In 1891 he also played for Crusaders and Swifts for a short while before guest-playing for Preston North End in a 4–1 defeat at Sunderland in 1892.

His many transfers were due primarily to his professional full-time career and the fact that he always remained an amateur, although many clubs wanted to hire him as a professional. He was the epitome of the 'Corinthian gentleman amateur' of his time, being an academic as well as a sportsman. He refused to wear ordinary football boots when playing, preferring walking brogues instead, declaring that boots marred his great sprinting speed.

===International career===
His England call-up came on 13 March 1886 when, along with his Nottingham Forest teammate Teddy Leighton, he was one of eight new caps selected to play against Ireland at Ballynafeigh Park, Belfast. Lindley scored as England "totally dominated" the match with Benjamin Spilsbury scoring four goals in a 6–1 victory.
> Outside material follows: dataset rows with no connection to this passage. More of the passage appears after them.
(* ===== verification/URL.v ===== *)
(** * net/url

    [url.Parse] as the program uses it: scheme, user information, host, path with its
    encoded form, query and fragment.  The address check of a host in square
    brackets is a parameter ([ip_literal]); the text of an error is Go's. *)

From stdpp Require Import pretty.
From S2P Require Import Prelude GoStrings GoPath Paths Json JsonParse.
#[local] Open Scope list_scope.

(** ** Definitions *)

Inductive encoding : Set := encodePath | encodeHost | encodeZone | encodeUserPassword | encodeFragment.
#[export] Instance encoding_eq_dec : EqDecision encoding.
Proof. solve_decision. Defined.

Definition among (chars : string) (c : ascii) : bool :=
  (fix go s := match s with EmptyString => false | String d s => (byte_of c =? byte_of d)%nat || go s end) chars.

Definition alnum (c : ascii) : bool := in_range 48 57 c || in_range 65 90 c || in_range 97 122 c.

(** [shouldEscape] *)
Definition shouldEscape (mode : encoding) (c : ascii) : bool :=
  if alnum c then false
  else if bool_decide (mode = encodeHost ∨ mode = encodeZone) && (among "!$&'()*+,;=:[]<>" c || (byte_of c =? 34)%nat) then false
  else if among "-_.~" c then false
  else if among "$&+,/:;=?@" c then
    match mode with
    | encodePath => is_char 63 c
    | encodeUserPassword => among "@/?:" c
    | encodeFragment => false
    | encodeHost | encodeZone => true
    end
  else negb (bool_decide (mode = encodeFragment) && among "!()*" c).

Definition invalid_escape (s : string) : error := new_error ("invalid URL escape " +:+ quote s).

(** One percent escape in a host or a zone is restricted. *)
Definition escape_allowed (mode : encoding) (h : Z) (v : ascii) (text : string) : bool :=
  match mode with
  | encodeHost => (8 <=? h) || bool_decide (text = "%25")
  | encodeZone => bool_decide (text = "%25") || is_char 32 v || negb (shouldEscape encodeHost v)
  | _ => true
  end.

(** [unescape] *)
Fixpoint url_unescape (mode : encoding) (s : string) : result string :=
  match s with
  | EmptyString => Ok ""
  | String c s1 =>
      if is_char 37 c then
        match s1 with
        | String a (String b s2) =>
            let text := String c (String a (String b "")) in
            match hex_value a, hex_value b with
            | Some h, Some l =>
                let v := ascii_at (h * 16 + l) in
                if escape_allowed mode h v text then rest ← url_unescape mode s2; Ok (String v rest)
                else Err (invalid_escape text)
            | _, _ => Err (invalid_escape text)
            end
        | _ => Err (invalid_escape s)
        end
      else if bool_decide (mode = encodeHost ∨ mode = encodeZone) && (byte_of c <? 128)%nat && shouldEscape mode c then
        Err (new_error ("invalid character " +:+ quote (String c "") +:+ " in host name"))
      else rest ← url_unescape mode s1; Ok (String c rest)
  end.

Definition hex_upper (n : nat) : ascii := ascii_at (Z.of_nat n + (if (n <? 10)%nat then 48 else 55)).

(** [escape] *)
Fixpoint url_escape (mode : encoding) (s : string) : string :=
  match s with
  | EmptyString => ""
  | String c s =>
      (if shouldEscape mode c
       then String "%" (String (hex_upper (byte_of c / 16)) (String (hex_upper (byte_of c mod 16)) "")) else String c "")
      +:+ url_escape mode s
  end.

Record URL : Type := mkURL {
  Scheme : string;
  Opaque : string;
  User : option (string * option string);
  urlHost : string;
  Path : string;
  RawPath : string;
  RawQuery : string;
  Fragment : string;
}.

(** [getScheme]: what precedes the colon, where it can be a scheme. *)
Fixpoint get_scheme (s : string) : option (string * string) :=
  match s with
  | EmptyString => None
  | String c s =>
      if is_char 58 c then Some ("", s)
      else if alnum c || among "+-." c then
        match get_scheme s with Some (a, b) => Some (String c a, b) | None => None end
      else None
  end.

Definition getScheme (raw : string) : result (string * string) :=
  match raw with
  | EmptyString => Ok ("", raw)
  | String c _ =>
      if in_range 48 57 c || among "+-." c then Ok ("", raw)
      else match get_scheme raw with
           | None => Ok ("", raw)
           | Some (EmptyString, _) => Err (new_error "missing protocol scheme")
           | Some (scheme, rest) => Ok (scheme, rest)
           end
  end.

Fixpoint all_chars (p : ascii → bool) (s : string) : bool :=
  match s with EmptyString => true | String c s => p c && all_chars p s end.

(** A colon and digits, or nothing. *)
Definition validOptionalPort (port : string) : bool :=
  match port with EmptyString => true | String c s => is_char 58 c && all_chars (in_range 48 57) s end.

Definition invalid_port (port : string) : error := new_error ("invalid port " +:+ quote port +:+ " after host").

Definition valid_userinfo_char (c : ascii) : bool := alnum c || among "-._:~!$&'()*+,;=%@" c.

Definition ctl_byte (c : ascii) : bool := (byte_of c <? 32)%nat || (byte_of c =? 127)%nat.

(** A separator and what follows it, from the first occurrence. *)
Definition split_at (s sep : string) : string * string :=
  match Cut s sep with Some (a, b) => (a, b) | None => (s, "") end.

Section parse.
(** The check of an address in brackets. *)
Context (ip_literal : string → option error).

Definition parseHost (host : string) : result string :=
  match CutLast host "[" with
  | Some (_, inside) =>
      match CutLast host "]" with
      | None => Err (new_error "missing ']' in host")
      | Some (before, colonPort) =>
          if negb (validOptionalPort colonPort) then Err (invalid_port colonPort)
          else
            let hostname := from_option fst inside (CutLast inside "]") in
            hostname ← (match Cut hostname "%25" with
                        | Some (addr, zone) => a ← url_unescape encodeHost addr; z ← url_unescape encodeZone ("%25" +:+ zone); Ok (a +:+ z)
                        | None => url_unescape encodeHost hostname
                        end);
            match ip_literal hostname with
            | Some e => Err e
            | None => Ok ("[" +:+ hostname +:+ "]" +:+ colonPort)
            end
      end
  | None =>
      match Cut host ":" with
      | Some (_, port) => if validOptionalPort (":" +:+ port) then url_unescape encodeHost host else Err (invalid_port (":" +:+ port))
      | None => url_unescape encodeHost host
      end
  end.

Definition parseAuthority (authority : string) : result (option (string * option string) * string) :=
  match CutLast authority "@" with
  | None => host ← parseHost authority; Ok (None, host)
  | Some (userinfo, host) =>
      host ← parseHost host;
      if negb (all_chars valid_userinfo_char userinfo) then Err (new_error "net/url: invalid userinfo")
      else match Cut userinfo ":" with
      | None => user ← url_unescape encodeUserPassword userinfo; Ok (Some (user, None), host)
      | Some (user, password) =>
          user ← url_unescape encodeUserPassword user;
          password ← url_unescape encodeUserPassword password;
          Ok (Some (user, Some password), host)
      end
  end.

(** The path and its encoded form, kept where it is not the default one. *)
Definition set_path (p : string) : result (string * string) :=
  path ← url_unescape encodePath p;
  Ok (path, if decide (p = url_escape encodePath path) then "" else p).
It has been claimed that he holds the record for scoring in nine consecutive England matches between 13 March 1886 and 7 April 1888. However, there is no substance whatsoever to this claim, as this includes the match against Wales on 29 March 1886, in which all contemporary reports credit the goals to George Brann, Fred Dewhurst and Andrew Amos. He did, however, score in each of the next 6 consecutive games, which is still an England record (though note that Steve Bloomer scored in ten consecutive matches in which he played, and George Camsell in nine). In total he scored 14 international goals in just 13 games. He held the overall England goalscoring record from March 1888 when he equalled Charles Bambridge's tally of 11 until his final tally of 14 was overhauled by Steve Bloomer in 1898.

===First-class cricket===
Lindley played first-class cricket for Cambridge University and Nottinghamshire. He played ten games between 1885 and 1893 taking nearly a wicket a match as a round-arm right-armed slow to medium bowler. Lindley also averaged about ten runs per innings as a right-handed batsman.

===Retirement from playing===
On retirement from football, Lindley turned his full attention to his law practice, having been called to the Bar in 1899 while still playing. He also lectured in law at University of Nottingham and served as a County Court Judge on the Midland Circuit. Lindley also stayed loyal to Nottingham Forest, serving on the committee for several years. Lindley was also a President and Vice-President for local Amateur side Nottinghamshire FC who were formed in 1895. During World War I, Lindley served as the Chief Officer of the Nottingham Special Constabulary and as Deputy Director of the Nottinghamshire Territorial Association. He was awarded the OBE in 1918 for these services.

==Personal life==
In 1896, Lindley married Constance Agnes Burnand, daughter of playwright F. C. Burnand. They had a daughter. The family lived at 14 Park Terrace in Nottingham.

==Death and legacy==
Lindley died in Nottingham on 31 March 1940 aged 74.

In October 2013 a campaign was launched to raise £6,000 to provide a headstone on Lindley's grave in the Wilford Hill Cemetery near Nottingham. For an unknown reason, Lindley had been buried in an unmarked grave. As of 11 March 2014 £5850 had been raised. The memorial was unveiled on 31 March 2014.